Work to be completed: Transcribe only the lines of the listing below from the one holding "Definition upperChar (c" through the one holding "Definition toUpperCase : string", inclusive, without any change.

Provided data:
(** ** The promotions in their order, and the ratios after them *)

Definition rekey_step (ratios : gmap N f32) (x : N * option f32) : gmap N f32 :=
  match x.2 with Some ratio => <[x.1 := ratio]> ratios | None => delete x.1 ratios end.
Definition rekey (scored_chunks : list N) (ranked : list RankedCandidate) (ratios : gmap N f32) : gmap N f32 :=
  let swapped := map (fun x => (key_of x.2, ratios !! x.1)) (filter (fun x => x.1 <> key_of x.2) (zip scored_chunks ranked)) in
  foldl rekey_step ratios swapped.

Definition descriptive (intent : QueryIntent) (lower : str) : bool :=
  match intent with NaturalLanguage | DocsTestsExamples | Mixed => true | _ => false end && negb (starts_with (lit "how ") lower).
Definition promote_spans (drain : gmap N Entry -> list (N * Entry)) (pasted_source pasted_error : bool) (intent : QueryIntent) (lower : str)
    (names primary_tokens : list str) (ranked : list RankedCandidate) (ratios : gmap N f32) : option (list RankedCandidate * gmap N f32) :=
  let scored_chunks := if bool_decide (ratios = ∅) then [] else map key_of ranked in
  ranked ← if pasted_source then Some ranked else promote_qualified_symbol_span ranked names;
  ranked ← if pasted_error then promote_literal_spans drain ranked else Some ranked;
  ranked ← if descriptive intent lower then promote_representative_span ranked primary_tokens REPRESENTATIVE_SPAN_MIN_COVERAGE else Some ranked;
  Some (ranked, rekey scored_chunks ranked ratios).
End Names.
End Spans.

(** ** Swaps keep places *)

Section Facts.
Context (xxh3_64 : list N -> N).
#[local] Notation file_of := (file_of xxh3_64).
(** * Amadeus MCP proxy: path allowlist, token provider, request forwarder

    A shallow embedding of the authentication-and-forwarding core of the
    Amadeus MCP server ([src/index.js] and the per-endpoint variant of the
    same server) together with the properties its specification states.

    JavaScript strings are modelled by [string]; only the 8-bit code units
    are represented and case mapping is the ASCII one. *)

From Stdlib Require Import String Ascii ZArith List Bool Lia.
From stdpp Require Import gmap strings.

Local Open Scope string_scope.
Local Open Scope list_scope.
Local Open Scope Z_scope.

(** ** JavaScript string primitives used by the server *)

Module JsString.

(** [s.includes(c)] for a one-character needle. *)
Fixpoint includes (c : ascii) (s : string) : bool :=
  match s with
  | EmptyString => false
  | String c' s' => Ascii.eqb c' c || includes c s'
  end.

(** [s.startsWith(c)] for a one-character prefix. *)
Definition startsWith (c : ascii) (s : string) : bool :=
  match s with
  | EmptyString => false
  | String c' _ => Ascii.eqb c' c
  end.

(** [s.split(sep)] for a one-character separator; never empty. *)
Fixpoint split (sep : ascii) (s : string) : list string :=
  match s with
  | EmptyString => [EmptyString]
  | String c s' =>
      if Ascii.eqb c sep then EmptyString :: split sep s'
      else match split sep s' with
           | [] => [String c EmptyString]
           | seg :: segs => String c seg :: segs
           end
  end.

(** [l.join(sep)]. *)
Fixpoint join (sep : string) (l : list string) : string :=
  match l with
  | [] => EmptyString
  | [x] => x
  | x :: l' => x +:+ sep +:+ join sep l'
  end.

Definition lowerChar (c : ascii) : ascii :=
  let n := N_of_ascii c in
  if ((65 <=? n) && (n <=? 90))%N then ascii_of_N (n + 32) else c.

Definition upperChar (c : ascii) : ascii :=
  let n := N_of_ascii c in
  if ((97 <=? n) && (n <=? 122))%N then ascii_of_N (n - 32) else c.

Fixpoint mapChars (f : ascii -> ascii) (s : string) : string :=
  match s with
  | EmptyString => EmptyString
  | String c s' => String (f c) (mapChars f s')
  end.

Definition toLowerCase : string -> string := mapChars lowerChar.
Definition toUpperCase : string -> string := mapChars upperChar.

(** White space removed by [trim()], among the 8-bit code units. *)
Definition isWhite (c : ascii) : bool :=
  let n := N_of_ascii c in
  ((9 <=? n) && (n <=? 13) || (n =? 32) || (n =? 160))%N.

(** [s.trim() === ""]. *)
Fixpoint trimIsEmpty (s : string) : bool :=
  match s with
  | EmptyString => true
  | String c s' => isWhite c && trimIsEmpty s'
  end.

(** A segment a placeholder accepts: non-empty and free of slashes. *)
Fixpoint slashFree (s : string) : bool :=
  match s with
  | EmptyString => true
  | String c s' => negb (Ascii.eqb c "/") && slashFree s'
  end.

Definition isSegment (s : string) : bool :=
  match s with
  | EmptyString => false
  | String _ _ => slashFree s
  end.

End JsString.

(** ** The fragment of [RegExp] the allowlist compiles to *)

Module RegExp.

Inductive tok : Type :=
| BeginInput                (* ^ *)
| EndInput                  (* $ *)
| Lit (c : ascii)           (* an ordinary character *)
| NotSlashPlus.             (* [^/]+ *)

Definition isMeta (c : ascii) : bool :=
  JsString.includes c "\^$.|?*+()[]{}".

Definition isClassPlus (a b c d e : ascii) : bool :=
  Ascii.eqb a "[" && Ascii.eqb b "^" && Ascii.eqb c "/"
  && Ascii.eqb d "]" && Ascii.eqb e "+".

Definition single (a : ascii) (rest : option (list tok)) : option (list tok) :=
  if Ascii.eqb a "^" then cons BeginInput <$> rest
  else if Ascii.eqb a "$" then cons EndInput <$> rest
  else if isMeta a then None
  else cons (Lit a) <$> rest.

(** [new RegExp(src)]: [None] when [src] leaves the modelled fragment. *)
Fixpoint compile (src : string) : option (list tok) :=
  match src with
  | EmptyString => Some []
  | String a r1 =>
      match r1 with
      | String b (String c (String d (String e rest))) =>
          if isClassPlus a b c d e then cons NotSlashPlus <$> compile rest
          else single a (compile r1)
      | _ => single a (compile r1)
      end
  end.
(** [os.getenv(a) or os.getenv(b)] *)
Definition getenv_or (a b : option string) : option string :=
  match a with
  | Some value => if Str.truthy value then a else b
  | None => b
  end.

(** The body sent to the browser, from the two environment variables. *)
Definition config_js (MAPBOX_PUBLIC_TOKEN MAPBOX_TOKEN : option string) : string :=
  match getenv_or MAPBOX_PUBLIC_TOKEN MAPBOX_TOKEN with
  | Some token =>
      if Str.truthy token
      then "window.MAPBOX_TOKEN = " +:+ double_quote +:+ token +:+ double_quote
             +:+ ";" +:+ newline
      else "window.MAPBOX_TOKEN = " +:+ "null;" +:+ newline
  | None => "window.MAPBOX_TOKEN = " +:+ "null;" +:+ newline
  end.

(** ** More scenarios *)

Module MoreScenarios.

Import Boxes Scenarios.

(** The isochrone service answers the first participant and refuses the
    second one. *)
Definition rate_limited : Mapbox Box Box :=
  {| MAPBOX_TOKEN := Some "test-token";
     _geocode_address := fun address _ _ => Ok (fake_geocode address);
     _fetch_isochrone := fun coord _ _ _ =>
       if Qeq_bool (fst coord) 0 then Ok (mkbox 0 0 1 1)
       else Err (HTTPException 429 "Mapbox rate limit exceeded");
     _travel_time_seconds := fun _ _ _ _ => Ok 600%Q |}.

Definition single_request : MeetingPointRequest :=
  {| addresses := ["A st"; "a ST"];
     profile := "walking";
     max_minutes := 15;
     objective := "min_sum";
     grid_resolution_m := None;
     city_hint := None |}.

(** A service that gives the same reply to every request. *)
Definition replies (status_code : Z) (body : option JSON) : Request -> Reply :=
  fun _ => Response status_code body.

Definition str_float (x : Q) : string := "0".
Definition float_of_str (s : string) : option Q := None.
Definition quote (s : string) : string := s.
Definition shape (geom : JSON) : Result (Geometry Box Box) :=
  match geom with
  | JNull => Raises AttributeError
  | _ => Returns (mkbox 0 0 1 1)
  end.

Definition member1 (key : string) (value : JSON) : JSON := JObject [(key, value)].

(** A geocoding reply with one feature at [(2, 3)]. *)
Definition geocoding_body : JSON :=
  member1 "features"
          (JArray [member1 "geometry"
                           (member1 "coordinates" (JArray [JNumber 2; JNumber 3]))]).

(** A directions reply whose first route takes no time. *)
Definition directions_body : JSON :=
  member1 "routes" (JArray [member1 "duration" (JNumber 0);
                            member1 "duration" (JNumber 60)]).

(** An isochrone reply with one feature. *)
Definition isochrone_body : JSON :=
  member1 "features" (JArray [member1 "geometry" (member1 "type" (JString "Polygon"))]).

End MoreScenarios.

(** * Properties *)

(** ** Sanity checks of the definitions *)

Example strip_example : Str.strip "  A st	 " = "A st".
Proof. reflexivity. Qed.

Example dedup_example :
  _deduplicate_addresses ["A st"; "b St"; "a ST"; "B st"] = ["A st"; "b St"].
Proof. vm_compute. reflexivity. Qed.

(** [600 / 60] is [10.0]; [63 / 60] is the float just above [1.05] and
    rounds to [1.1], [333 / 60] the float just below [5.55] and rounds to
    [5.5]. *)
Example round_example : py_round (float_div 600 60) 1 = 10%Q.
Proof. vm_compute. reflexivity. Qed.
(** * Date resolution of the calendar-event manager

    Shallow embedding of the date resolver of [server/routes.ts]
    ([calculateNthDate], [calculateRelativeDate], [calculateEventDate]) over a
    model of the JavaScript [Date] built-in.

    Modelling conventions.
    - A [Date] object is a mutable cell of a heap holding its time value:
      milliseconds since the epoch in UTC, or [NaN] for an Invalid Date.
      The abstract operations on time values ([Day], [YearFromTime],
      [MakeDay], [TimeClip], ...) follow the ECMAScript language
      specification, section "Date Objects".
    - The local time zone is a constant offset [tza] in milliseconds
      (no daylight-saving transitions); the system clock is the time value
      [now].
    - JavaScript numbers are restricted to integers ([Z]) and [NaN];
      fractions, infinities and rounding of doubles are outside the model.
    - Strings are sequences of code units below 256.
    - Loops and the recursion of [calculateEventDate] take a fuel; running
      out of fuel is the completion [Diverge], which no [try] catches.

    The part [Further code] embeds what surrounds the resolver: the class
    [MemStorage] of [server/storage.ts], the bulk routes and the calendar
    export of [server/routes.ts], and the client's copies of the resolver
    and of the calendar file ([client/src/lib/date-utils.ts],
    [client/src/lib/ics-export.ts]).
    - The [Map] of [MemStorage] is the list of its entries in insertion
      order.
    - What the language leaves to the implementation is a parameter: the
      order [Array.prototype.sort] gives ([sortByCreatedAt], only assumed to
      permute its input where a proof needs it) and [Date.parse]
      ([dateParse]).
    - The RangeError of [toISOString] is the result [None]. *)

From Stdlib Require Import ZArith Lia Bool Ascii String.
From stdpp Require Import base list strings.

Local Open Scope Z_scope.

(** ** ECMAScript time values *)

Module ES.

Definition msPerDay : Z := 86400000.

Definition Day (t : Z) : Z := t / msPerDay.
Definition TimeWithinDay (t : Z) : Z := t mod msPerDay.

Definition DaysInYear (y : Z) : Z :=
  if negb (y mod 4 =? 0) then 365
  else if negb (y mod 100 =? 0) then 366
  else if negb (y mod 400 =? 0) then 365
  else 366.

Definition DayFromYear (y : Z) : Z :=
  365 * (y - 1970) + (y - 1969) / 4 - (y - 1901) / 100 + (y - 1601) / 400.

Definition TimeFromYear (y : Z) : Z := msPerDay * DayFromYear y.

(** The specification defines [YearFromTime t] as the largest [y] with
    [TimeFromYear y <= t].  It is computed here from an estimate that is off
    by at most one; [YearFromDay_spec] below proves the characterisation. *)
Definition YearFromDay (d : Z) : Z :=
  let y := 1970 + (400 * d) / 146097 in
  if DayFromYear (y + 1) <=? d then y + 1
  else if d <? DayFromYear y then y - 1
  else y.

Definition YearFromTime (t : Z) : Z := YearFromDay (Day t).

Reply to the task:
Definition upperChar (c : ascii) : ascii :=
  let n := N_of_ascii c in
  if ((97 <=? n) && (n <=? 122))%N then ascii_of_N (n - 32) else c.

Fixpoint mapChars (f : ascii -> ascii) (s : string) : string :=
  match s with
  | EmptyString => EmptyString
  | String c s' => String (f c) (mapChars f s')
  end.

Definition toLowerCase : string -> string := mapChars lowerChar.
Definition toUpperCase : string -> string := mapChars upperChar.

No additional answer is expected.